Lawing also said he’s uncertain when he’ll request more funds from the Guilford County Board of Commissioners to advance the project. On Nov. 21, when Lawing made his request for the first $30,000, he warned the commissioners that he might be back before the board relatively soon to request more money. However, now it doesn’t appear as though that request will come anytime soon – and it might never come at all.
Backers of the project have been talking behind the scenes with NC Department of Transportation (DOT) officials, since road enhancements would be needed if the data center park is built.
At the Jan. 23 meeting at the church, many expressed concerns about the traffic the data center park would bring – both in the construction phase and after it’s built.

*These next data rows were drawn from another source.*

Lemma token_exchange_failures_witness :
  let w := mkWorld (constructor clientConfig) ∅ 1700000000000 no_draws in
  let payload := JObject [("access_token", JNumber 1)] in
  exists issues,
    GET_FRONTEGG_TOKEN_RESPONSE_SCHEMA payload = inr issues
    /\ ZodError
         [invalid_type ["token_type"] "string" None;
          invalid_type ["access_token"] "string" (Some (JNumber 1));
          invalid_type ["id_token"] "string" None;
          invalid_type ["refresh_token"] "string" None;
          invalid_type ["expires_in"] "number" None]
       = ZodError issues.
Proof.
  intros w payload.
  exact (proj2 (token_exchange_failures w (with_clock 1700000000100 w)
                  "test-oauth-code" "test-refresh-token" 1700000000100
                  (Responded (HttpResponse_json payload))
                  (ZodError
                     [invalid_type ["token_type"] "string" None;
                      invalid_type ["access_token"] "string" (Some (JNumber 1));
                      invalid_type ["id_token"] "string" None;
                      invalid_type ["refresh_token"] "string" None;
                      invalid_type ["expires_in"] "number" None])
                  (or_intror eq_refl))).
Defined.

(** ** The schemas *)

Lemma z_string_issues (key : string) (v : option JSON) (l : list ZodIssue) :
  z_string key v = inr l -> l <> [].
Proof. unfold z_string. destruct v as [[]|]; intros [= <-]; discriminate. Qed.

Lemma z_number_issues (key : string) (v : option JSON) (l : list ZodIssue) :
  z_number key v = inr l -> l <> [].
Proof. unfold z_number. destruct v as [[]|]; intros [= <-]; discriminate. Qed.

Lemma z_string_nullable_optional_issues (key : string) (v : option JSON)
    (l : list ZodIssue) :
  z_string_nullable_optional key v = inr l -> l <> [].
Proof.
  unfold z_string_nullable_optional.
  destruct v as [[]|]; intros [= <-]; discriminate.
Qed.

Lemma z_string_inl (key : string) (v : option JSON) (s : string) :
  z_string key v = inl s <-> v = Some (JString s).
Proof.
  unfold z_string. split.
  - destruct v as [[]|]; intros [=]; congruence.
  - by intros ->.
Qed.

Lemma z_number_inl (key : string) (v : option JSON) (n : Z) :
  z_number key v = inl n <-> v = Some (JNumber n).
Proof.
  unfold z_number. split.
  - destruct v as [[]|]; intros [=]; congruence.
  - by intros ->.
Qed.

Ltac no_issues :=
  let Hnil := fresh "Hnil" in
  intros [= <-]; simpl; intros Hnil;
  repeat match type of Hnil with
    | _ ++ _ = [] => let H := fresh in apply app_eq_nil in Hnil as [H Hnil]
    end;
  subst;
  solve [ eapply z_string_issues; eauto
        | eapply z_number_issues; eauto
        | eapply z_string_nullable_optional_issues; eauto ].

(** X18: the token schema accepts a payload exactly when it is an object
    whose five properties [token_type], [access_token], [id_token],
    [refresh_token] (strings) and [expires_in] (a number) are present with
    their types, whatever other properties it has, and the data it gives
    are the values of these properties; when it rejects a payload it
    reports at least one issue. *)
Theorem token_schema_accepts (json : JSON) (data : GetFronteggTokenResponse) :
  (GET_FRONTEGG_TOKEN_RESPONSE_SCHEMA json = inl data <->
   exists fields,
     json = JObject fields
     /\ property "token_type" fields = Some (JString (TokenResponse.token_type data))
     /\ property "access_token" fields = Some (JString (TokenResponse.access_token data))
     /\ property "id_token" fields = Some (JString (TokenResponse.id_token data))
     /\ property "refresh_token" fields
        = Some (JString (TokenResponse.refresh_token data))
     /\ property "expires_in" fields = Some (JNumber (TokenResponse.expires_in data)))
  /\ (forall issues,
        GET_FRONTEGG_TOKEN_RESPONSE_SCHEMA json = inr issues -> issues <> []).
Proof.
  split; [split|].
  - destruct json as [| | | | |fields]; try discriminate. simpl.
    intros H. exists fields. split; [reflexivity|].
    destruct (z_string "token_type" _) as [a|] eqn:Ha; [|by repeat case_match].
    destruct (z_string "access_token" _) as [b|] eqn:Hb; [|by repeat case_match].
    destruct (z_string "id_token" _) as [c|] eqn:Hc; [|by repeat case_match].
    destruct (z_string "refresh_token" _) as [d|] eqn:Hd; [|by repeat case_match].
    destruct (z_number "expires_in" _) as [e|] eqn:He; [|by repeat case_match].
    injection H as <-. simpl.
    apply z_string_inl in Ha, Hb, Hc, Hd. apply z_number_inl in He. done.
  - intros (fields & -> & H1 & H2 & H3 & H4 & H5). simpl.
    rewrite H1, H2, H3, H4, H5. by destruct data.
  - intros issues. destruct json as [| | | | |fields]; simpl;
      try (intros [= <-]; discriminate).
    destruct (z_string "token_type" _) as [a|a] eqn:Ha; [|no_issues].
    destruct (z_string "access_token" _) as [b|b] eqn:Hb; [|no_issues].
    destruct (z_string "id_token" _) as [c|c] eqn:Hc; [|no_issues].
    destruct (z_string "refresh_token" _) as [d|d] eqn:Hd; [|no_issues].
    destruct (z_number "expires_in" _) as [e|e] eqn:He; [discriminate|no_issues].
Qed.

At the commissioners retreat, Lawing mentioned a letter from DOT Division Engineer J.M. Mills, who sent the letter to Mike Solomon, a project engineer for the Timmons Group, the company hired by Greensboro to conduct the study of the area.
In that letter, Mills wrote that the DOT can “improve access by providing near-term transportation improvements to the existing roads with little or no right of way required. The near-term transportation improvements include minor widening, turn lanes, resurfacing, and improving the strength of paved roadways. It is anticipated that adding additional lanes to these local roads will not be required as a result of Project Haystack as these roads can generally serve up to 17,000 vehicles per day under ideal conditions.”
That will likely come as news to those who had to make it to the church that Thursday night on the small winding two-lane roads that snake their way through the area that’s proposed for the giant development.
The letter from the DOT does call for new roads to be built in the future if the project becomes a reality, but it doesn’t say where those roads would be built.
“Several of these improvements include expressways and boulevards to be constructed on new locations as well as extensions of existing roads to improve connectivity … The final location of these proposed future roads are yet to be determined and are subject to change.”
The next move is in the hands of the Guilford County Board of Commissioners, who will decide whether or not to explore the project’s potential further and spend more money for that purpose.
Chairman of the Guilford County Board of Commissioners Bill Bencini said there are many complex issues at play, and he said that he, for one, is highly reluctant to gamble $103 million in taxpayer money while no data or technology firms had signed on yet.
Bencini said that if the data park could get firm commitments from big players – like Google, Apple or government agencies – before the county and its partners shell out all that money, then the chances for the data center park would be much better than they are now.
Bencini also suggested it might be possible to do a smaller version of the project in place of the giant 2,000-acre park that has been proposed.